Exercise aim =
Using the entries that follow, collect the lines where the word "fault" appears.

Collected data:

(* ===== verification/Db.v ===== *)
(** * The store monad

    The code that runs against a SQLite connection ([rusqlite]), the operating system's clock and
    the UUID generator. These three are not under [src/]: they are the fields of the class [Env],
    and what the code relies on is the class [EnvLaws] of documented laws. A computation [M S A]
    threads the database [S] of the connection and a counter of the questions asked of the
    environment; the answer to a question may depend on when it is asked, so every failure of a
    statement, every clock and every admissible row order is covered by one theorem.

    The program logic [wp] states what a computation does from a given connection; its rules are
    the only way the components' proofs look inside the monad. *)
From S2P Require Import Prelude Types.

Class Env := {
  (** [SystemTime::now()] in milliseconds *)
  clock : nat -> Z;
  (** [Instant::now()]: a monotonic clock, in nanoseconds *)
  instant : nat -> Z;
  (** [Uuid::new_v4().to_string()] *)
  uuid_v4 : nat -> string;
  (** the error a statement (or [BEGIN], or [COMMIT]) fails with, if it fails *)
  fault : nat -> option string;
  (** the text of a constraint or conversion error *)
  sqlite_error : nat -> string;
  (** the order of the rows of a [SELECT] without [ORDER BY], or of a [RETURNING] clause *)
  row_order : forall {A}, nat -> list A -> list A;
  (** the row of a [FROM] clause that an [UPDATE] uses when several match *)
  pick_match : forall {A}, nat -> list A -> option A;
  (** the rowid of a row inserted into a table with these rowids *)
  next_rowid : nat -> gset Z -> Z
}.

(** A bound on the rowids of a table: the largest one, [0] when the table is empty. *)
Definition max_id (ids : gset Z) : Z := set_fold Z.max 0 ids.

Class EnvLaws (E : Env) : Prop := {
  (** version 4 UUIDs do not repeat *)
  uuid_v4_inj : Inj eq eq uuid_v4;
  row_order_perm : forall A n (l : list A), row_order n l ≡ₚ l;
  pick_match_none : forall A n (l : list A), pick_match n l = None <-> l = [];
  pick_match_some : forall A n (l : list A) x, pick_match n l = Some x -> x ∈ l;
  (** "one more than the largest ROWID currently in use", 1 for an empty table *)
  next_rowid_max : forall n ids, (forall i, i ∈ ids -> 0 < i < i64_max) ->
    next_rowid n ids = max_id ids + 1
}.

(** ** The monad *)

Record conn (S : Type) := Conn { c_step : nat; c_db : S }.
Arguments Conn {S}.
Arguments c_step {S}.
Arguments c_db {S}.

Definition M (S A : Type) : Type := conn S -> Result A * conn S.

#[export] Instance M_ret {S} : MRet (M S) := fun A a c => (Ok a, c).
#[export] Instance M_bind {S} : MBind (M S) := fun A B f m c =>
  match m c with
  | (Ok a, c') => f a c'
  | (Err e, c') => (Err e, c')
  end.

#[export] Instance M_fmap {S} : FMap (M S) := fun A B f m => m ≫= fun a => mret (f a).

Definition fail {S A} (e : StoreError) : M S A := fun c => (Err e, c).

(** [match m { Ok(..) => .., Err(..) => .. }]: the result as a value *)
Definition attempt {S A} (m : M S A) : M S (Result A) := fun c =>
  let '(r, c') := m c in (Ok r, c').

(** A [Result] computed without effects. *)
Definition lift_result {S A} (r : Result A) : M S A := fun c => (r, c).

(** Convert the rows of a result set, failing with the first row that fails. *)
Fixpoint rows_result {R A} (f : R -> Result A) (l : list R) : Result (list A) :=
  match l with
  | [] => Ok []
  | r :: l => let? a := f r in let? rest := rows_result f l in Ok (a :: rest)
  end.

(** A [for] loop. *)
Fixpoint for_each {S A B} (f : A -> M S B) (l : list A) : M S (list B) :=
  match l with
  | [] => mret []
  | x :: l => y ← f x; ys ← for_each f l; mret (y :: ys)
  end.

(** A [for] loop that updates a value. *)
Fixpoint thread {S A B} (f : B -> A -> M S A) (l : list B) (a : A) : M S A :=
  match l with
  | [] => mret a
  | x :: l => a' ← f x a; thread f l a'
  end.

Section ops.
Context `{E : Env} {S : Type}.

Definition ask {A} (f : nat -> A) : M S A := fun c =>
  (Ok (f (c_step c)), Conn (Datatypes.S (c_step c)) (c_db c)).

Definition unix_now : M S Z := ask clock.
Definition instant_now : M S Z := ask instant.
Definition new_dispatch_id : M S string := ask uuid_v4.

(** One SQL statement: it fails and changes nothing, or it acts on the database. The body gets
    the step for the order of its rows and the texts of its errors. *)
Definition stmt {A} (f : nat -> S -> Result (A * S)) : M S A := fun c =>
  let c1 := Conn (Datatypes.S (c_step c)) (c_db c) in
  match fault (c_step c) with
  | Some e => (Err (Internal e), c1)
  | None =>
      match f (c_step c) (c_db c) with
      | Ok (a, db) => (Ok a, Conn (Datatypes.S (c_step c)) db)
      | Err e => (Err e, c1)
      end
  end.

Definition query {A} (f : nat -> S -> Result A) : M S A :=
  stmt (fun n db => result_map (fun a => (a, db)) (f n db)).

(** [transaction_with_behavior(Immediate)] .. [commit()]: begin and commit may fail, and an
    error anywhere drops the transaction, which rolls it back. *)
Definition transaction {A} (body : M S A) : M S A := fun c =>
  match (stmt (fun _ db => Ok (tt, db)) ≫= fun _ =>
         a ← body; _ ← stmt (fun _ db => Ok (tt, db)); mret a) c with
  | (Ok a, c') => (Ok a, c')
  | (Err e, c') => (Err e, Conn (c_step c') (c_db c))
  end.
End ops.

(** Run a computation on one part of a larger database. *)
Definition zoom {S T A} (get : T -> S) (put : S -> T -> T) (m : M S A) : M T A := fun c =>
  let '(r, c') := m (Conn (c_step c) (get (c_db c))) in
  (r, Conn (c_step c') (put (c_db c') (c_db c))).

(** ** The program logic *)

Definition wp {S A} (m : M S A) (Q : Result A -> conn S -> Prop) (c : conn S) : Prop :=
  Q (fst (m c)) (snd (m c)).

Section wp.
Context {S : Type}.
Implicit Types (c : conn S).

Lemma wp_mono {A} (m : M S A) (Q Q' : Result A -> conn S -> Prop) c :
  wp m Q c -> (forall r c', Q r c' -> Q' r c') -> wp m Q' c.
Proof. unfold wp. auto. Qed.

Lemma wp_and {A} (m : M S A) (Q Q' : Result A -> conn S -> Prop) c :
  wp m Q c -> wp m Q' c -> wp m (fun r c' => Q r c' /\ Q' r c') c.
Proof. unfold wp. auto. Qed.

Lemma wp_ret {A} (a : A) (Q : Result A -> conn S -> Prop) c : Q (Ok a) c -> wp (mret a) Q c.
Proof. done. Qed.

Lemma wp_fail {A} e (Q : Result A -> conn S -> Prop) c : Q (Err e) c -> wp (fail e) Q c.
Proof. done. Qed.

Lemma wp_lift {A} r (Q : Result A -> conn S -> Prop) c : Q r c -> wp (lift_result r) Q c.
Proof. done. Qed.

Lemma wp_bind {A B} (m : M S A) (f : A -> M S B) (Q : Result B -> conn S -> Prop) c :
  wp m (fun r c' => match r with Ok a => wp (f a) Q c' | Err e => Q (Err e) c' end) c ->
  wp (m ≫= f) Q c.
Proof. unfold wp, mbind, M_bind. by destruct (m c) as [[a|e] c']. Qed.

Lemma wp_attempt {A} (m : M S A) (Q : Result (Result A) -> conn S -> Prop) c :
  wp m (fun r c' => Q (Ok r) c') c -> wp (attempt m) Q c.
Proof. unfold wp, attempt. by destruct (m c). Qed.

Lemma wp_ask `{Env} {A} (f : nat -> A) (Q : Result A -> conn S -> Prop) c :
  Q (Ok (f (c_step c))) (Conn (Datatypes.S (c_step c)) (c_db c)) -> wp (ask f) Q c.
Proof. done. Qed.

Lemma wp_stmt `{Env} {A} (f : nat -> S -> Result (A * S)) (Q : Result A -> conn S -> Prop) c :
  (forall e, Q (Err e) (Conn (Datatypes.S (c_step c)) (c_db c))) ->
  (forall a db, f (c_step c) (c_db c) = Ok (a, db) ->
    Q (Ok a) (Conn (Datatypes.S (c_step c)) db)) ->
  wp (stmt f) Q c.
Proof.
  unfold wp, stmt. intros Herr Hok. destruct (fault (c_step c)) as [e|]; [apply Herr|].
  destruct (f (c_step c) (c_db c)) as [[a db]|e] eqn:Ef; simpl; auto.
Qed.

Lemma wp_query `{Env} {A} (f : nat -> S -> Result A) (Q : Result A -> conn S -> Prop) c :
  (forall e, Q (Err e) (Conn (Datatypes.S (c_step c)) (c_db c))) ->
  (forall a, f (c_step c) (c_db c) = Ok a ->
    Q (Ok a) (Conn (Datatypes.S (c_step c)) (c_db c))) ->
  wp (query f) Q c.
Proof.
  intros Herr Hok. apply wp_stmt; [done|]. intros a db.
  destruct (f (c_step c) (c_db c)) as [a'|e] eqn:Ef; simpl; [|done].
  intros; simplify_eq. auto.
Qed.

Reply to the exercise =
  fault : nat -> option string;
  match fault (c_step c) with
  unfold wp, stmt. intros Herr Hok. destruct (fault (c_step c)) as [e|]; [apply Herr|].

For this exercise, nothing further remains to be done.